Então a pandemia chegou, e o governo federal, dominado por conspiracionistas e negacionistas, não era confiável. De repente, nos tornamos a instituição de referência da mídia em busca de informações claras, compreensíveis e confiáveis sobre o vírus e suas supostas “curas”, como a hidroxicloroquina e a ivermectina. Nossa equipe trabalhou sem parar produzindo conteúdo relacionado à pandemia e desmentindo mitos sobre a Covid. Criamos nosso próprio programa no YouTube, Os Diários da Peste. Como resultado, fomos processados por chamar o presidente Bolsonaro de “peste”. Também organizamos o Dia “C” da Ciência (C de Ciência, em português), em resposta ao Dia “D” do governo, quando o Ministério da Saúde deveria realizar uma coletiva online para promover curas milagrosas contra a Covid. O “Dia D” foi cancelado após anunciarmos que nosso “Dia C” traria as opiniões de sete ex-ministros da Saúde e vários cientistas.

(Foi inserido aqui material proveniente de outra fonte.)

(* ===== verification/Prelude.v ===== *)
(** * LLM-42: decode, verify, roll back

    A model and its proofs for the deterministic-inference protocol of
    LLM-42 and the part of the SGLang runtime that carries it.  All source
    paths are relative to src/python/sglang/srt/.

    ** The program

    A server decodes many requests in one batch with fast kernels, whose
    results depend on the shape of the batch.  A request may ask for
    deterministic output.  Its tokens are then speculative until a verifier,
    which replays a window of them in a batch of a fixed shape, has confirmed
    them; at the first difference the tokens behind it are taken back, the
    verifier's token is put in place and the KV-cache slots of the discarded
    tokens are freed.  The client of a deterministic request sees verified
    tokens only.  The first token comes from the prefill, which for a
    deterministic request runs in a batch of its own.

    Parts, from the bottom up, and the files that model them:

    - KV slots: mem_cache/allocator.py (token and paged allocators, their
      Triton kernels, free groups) is [Allocator]; the rows of
      mem_cache/memory_pool.py are [ReqPool].
    - requests: [Req] of managers/schedule_batch.py with its finish checks
      and length bookkeeping is [Request].
    - one verification batch: llm42/llm42_info.py is [LLM42Info] (modules
      [Info] for the metadata, [Verify] for the batch, the comparison and the
      rollback).
    - the shared state: [World] has the heap of requests, which are shared
      objects named by numbers, the allocator, the rows, the prefix cache and
      the batch at hand, and the interface of prefix caches
      (mem_cache/base_prefix_cache.py) as the class [PrefixCache].
      [MemCommon] has mem_cache/common.py and the instance ChunkCache
      (mem_cache/chunk_cache.py); [CacheLaws] states what the rest relies on.
    - the radix cache: mem_cache/radix_cache.py with
      mem_cache/evict_policy.py is [Radix], another instance of the
      interface; [HeapQ] is CPython's heapq, which eviction uses.  Nodes live
      in a store and point to each other by number.
    - the batch: the operations of [ScheduleBatch]
      (managers/schedule_batch.py) and of its sampling tensors
      (sampling/sampling_batch_info.py) are [BatchOps].
    - the verification worker: llm42/llm42_worker.py is [LLM42Worker]
      (modules [VPool] for the pool of dummies, [Worker] for the selection of
      requests, the passes and the synchronisation of the batch).
    - results: managers/scheduler_output_processor_mixin.py is
      [OutputProcessor] (modules [Logprobs], [Stream], [Output]); the
      scheduler's state and abort_request are [Scheduler].
    - text: managers/detokenizer_manager.py with find_printable_text of
      sglang/utils.py is [Detokenizer], a process of its own between the
      scheduler and the tokenizer manager.
    - responses: of managers/tokenizer_manager.py, [TokenizerManager] has
      what answers clients: the states of requests, the handlers of outputs
      and aborts, and the waiting task of a request.  [serve] interleaves
      them on one event loop.
    - admission: managers/schedule_policy.py is [Policy] (module [Adder] for
      PrefillAdder); the orders of the queue that look at the radix cache are
      [QueueOrder].
    - the loop: of managers/scheduler.py, [EventLoop] has the queue,
      update_running_batch, run_batch and process_batch_result, [Prefill] the
      choice of prefill batches and the whole iteration.

    Python code becomes functions in a monad of state and exceptions ([M]);
    an exception keeps the state reached.  Integers are Z (int32 entries of
    the row table are wrapped), floats are binary64 values computed with
    SpecFloat, mixed integer and float arithmetic is [num] in [PyFloat].
    Slices, indexing and min/max follow Python.  Records are updated with
    [r <| field := v |>].

    Parameters: the tokenizer, regular expressions and grammars ([Externals]),
    the verification pass of the model ([Model]) and the decode and prefill
    pass (the argument forward_batch_generation of the loop), the clock, the
    order in which Python lists a set and SHA-256 ([Runtime]), the order of a
    dict ([DictOrder]), which are arbitrary functions (the list of a set or a
    dict has its elements), and the tokenizer's decoding ([TextTokenizer]).
    Four hypotheses are made about them.  [fixed_shape_determinism] in [Verifier]: under the
    fixed shape the verifier's token is a function [V] of the sampling
    parameters and the tokens before it; [Toy] in [WorkerClaims] is a model
    that satisfies it.  [prefill_determinism] in [Admission]: a deterministic
    request that is prefilled alone gets the same [V] of its prompt;
    [DemoStart] in [AdmissionClaims] satisfies it.  [batch_decodes] in
    [DetokBatch]: a batch is decoded element by element.  [incremental] in
    [DetokFacts]: text that is complete stays as it is when tokens follow,
    and incomplete text changes only in the replacement characters at its
    end; [DemoText] in [DetokClaims] is a byte-level tokenizer that satisfies
    both.  Decode may propose anything.

    ** What is proved

    - [AllocatorFacts]: invariant of the allocators, fresh and disjoint
      slots, round trips, free groups, and the equivalence of the kernels
      with the sequential definition.
    - [InfoFacts]: shape and contents of a verification batch, and that the
      comparison commits exactly the verifier's tokens.  [Verifier],
      [WorkerFacts], [WorkerClaims]: one verification step leaves every
      request with the reference generation of its prompt as its verified
      outputs.  [VerifyPool]: the pool of dummies.
    - [OutputFacts], [DecodeFacts], [DecodeStep], [DecodePass],
      [DecodeClaims]: one decode pass in phases; streams, bookkeeping and
      slots.
    - [RadixTree], [RadixState], [RadixFacts]: the invariant [radix_ok] of
      the radix cache.  A ghost map gives every node the tokens and slots on
      its way from the root, [cached] is the abstract map from token
      sequences to slots they spell, and the handles are the nodes users
      hold.  [RadixOps], [RadixLocks], [RadixEvict]: lookups, insertions,
      locks and evictions in terms of these.  [RadixReqs], [RadixHold]: the
      requests as holders, the instance of [CacheLaws], and the slots of
      finished and unfinished requests.  [RadixClaims]: the theorems, and runs
      of the cache as a step relation.  [RadixQuiet]: the theorems on prefill
      batches hold with the radix cache.  [QueueFacts], [QueueClaims]: the
      cache-aware orders are permutations, sorted by the longest cached
      prefix or depth first by the number of waiting requests.
    - [BatchFacts], [PrepareFacts], [RetractFacts], [BatchClaims]: a batch as
      a list of entries, on which filter and merge are those of lists; the
      preparation of a pass and the retraction of requests.
    - [LoopFacts], [Serving], [ServingClaims]: the invariant [serving] of a
      decoding server and its consequences for any stretch of decode passes:
      streams are prefixes of the reference generation, and no slot is lost.
      [Drain]: whole iterations of the event loop on a server whose queue is
      empty and whose memory holds its running requests at their full
      length; it finishes all of them.
    - [PrefillPass], [ExtendFacts], [MergeFacts], [Admission],
      [AdmissionClaims]: the way of a chosen request into the running batch:
      rows and slots from prepare_for_extend, the results of the prefill
      pass, and merge_last_batch.  The invariant [serving] holds again, so
      that the theorems on the loop apply to new requests.
    - [DetokFacts]: one request in the detokenizer.  [in_stream] relates its
      status to the text of all its tokens; the pieces add up to that text.
      [DetokBatch]: the handler of a message treats every row by the status
      of its request, in groups or one by one.  [Responses]: the invariant of
      the tokenizer manager's states under any interleaving.  [DetokStream]:
      the rows [stream_output] makes are rows as the detokenizer expects
      them, and the composition of the three.  [DetokClaims]: the theorems.
      They exclude rows that leave half a character right behind a CJK
      character, verification beyond the position of a finish that was rolled
      back, and tokens given in pieces to streaming clients: on these the
      code fails, as theorems of kind error show; and aborts.
    - [Returns]: rules for partial correctness; with them [PrefillFacts],
      [BudgetFacts] and [PrefillClaims]: isolation of deterministic prefills,
      conservation of the queue, bounds of a prefill batch.
    - theorems of kind error: conditions under which the code does not do
      what it is meant to (a window that is too long, a mismatch on its last
      token, an abort before a rollback, a finish that was rolled back, text
      behind a CJK character, outputs that a client reads late).  Single runs
      that show more of this are examples: mixed chunks and retracted requests
      in [PrefillClaims], a pool that does not fit in [VerifyPool], an evicted
      status and an aborted request in [DetokClaims].

    [Demo], [DemoSys], [DemoSched], [DemoServe], [DemoStart], [DemoPrefill],
    [DemoRadix], [DemoQueue] and [DemoText] are small concrete servers and caches on which the theorems are applied.

    ** Fuel and bounds

    Recursion is structural but for these loops.  [Worker.group] and
    [Worker.chunks] get the number of requests as fuel, every pass takes at
    least one ([passes_have_fixed_size]); [BatchOps.retract_loop] gets the
    number of requests plus one, every iteration takes one
    ([retract_decode_makes_room]).  [EventLoop.decode_loop] and
    [Prefill.event_loop] run a given number of iterations;
    [event_loop_finishes] says how many are enough.
    In [Radix], [match_loop] and [insert_loop] get the length of the key plus
    one, every iteration but the last takes a page of it; [inc_loop],
    [dec_loop] and [evict_loop] get the number of nodes plus one, the walk to
    the root passes a node once and every eviction deletes one
    ([runs_keep_cache_in_order]: after any run every call on keys of whole
    pages and on nodes that are there succeeds).  The same bound is
    enough for the descent of [QueueOrder] ([dfs_weight_is_depth_first]).

    ** What is not modelled

    The numerics (models, layers, kernels), CUDA graphs, processes and
    sockets, tokenization and validation of prompts, HTTP, sessions; metrics,
    traces and log messages; overlap scheduling, speculative decoding, pipeline and data
    parallelism, disaggregation, hierarchical, sliding-window and Mamba
    caches, LoRA, multimodal and diffusion models, priorities and preemption,
    top and selected-token log-probabilities, penalties, hidden states.  The
    radix cache is modelled without EAGLE's bigram keys and host memory; its
    theorems are about an enabled cache with events off, and those on
    requests assume that no free group is open where the code frees a view of
    a row that it overwrites next.  The loop takes the queue in the orders
    without the cache; random and routing-key orders are not modelled.
    The theorems on decoding hold for every cache that satisfies [CacheLaws],
    those on the slots of the whole loop are stated for ChunkCache.  Inside LLM42Info the requests
    of a batch are passed by value and written back at the end, so that an
    exception in the middle of a comparison loses updates the code would
    have kept. *)

From stdpp Require Export base tactics list list_numbers gmap strings sorting.
From Stdlib Require Export ZArith Lia.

O ano de 2021 marcou nossa primeira experiência como co-organizadores de um evento internacional, o Aspen Global Congress for Scientific Thinking and Action, em parceria com o Office for Science and Society do Aspen Institute. Um dos resultados desse congresso foi o lançamento do documentário Infodemic, da PBS, com a participação de muitos de nossos palestrantes. O IQC também foi contratado para assessorar o órgão responsável pelo censo nacional em questões de segurança contra a Covid.
Em 2022, lançamos nosso Observatório de Políticas de Ciência, para acompanhar legislações e políticas públicas relacionadas à ciência, saúde e meio ambiente no Brasil.
O ponto alto desse período talvez tenha sido quando fomos chamados pela equipe de transição presidencial para apresentar propostas em ciência e saúde. Sugerimos a criação do cargo de Conselheiro Científico-Chefe da Presidência e mudanças na estrutura do Programa Nacional de Imunizações para mantê-lo livre de interferências ideológicas.
À medida que a emergência da Covid recua, percebemos que nossa luta inicial, a guerra de guerrilha contra a pseudociência e a medicina alternativa, ainda precisa ser travada. Algumas das pessoas que foram nossas aliadas e apoiadoras na luta contra a ivermectina parecem ter dificuldade em simpatizar com nossas críticas à homeopatia. Saímos da margem para o centro do debate, e agora buscamos encontrar nosso lugar em algum ponto intermediário, ao mesmo tempo em que fortalecemos nossa posição como assessores para políticas públicas baseadas em ciência. Vai ser interessante.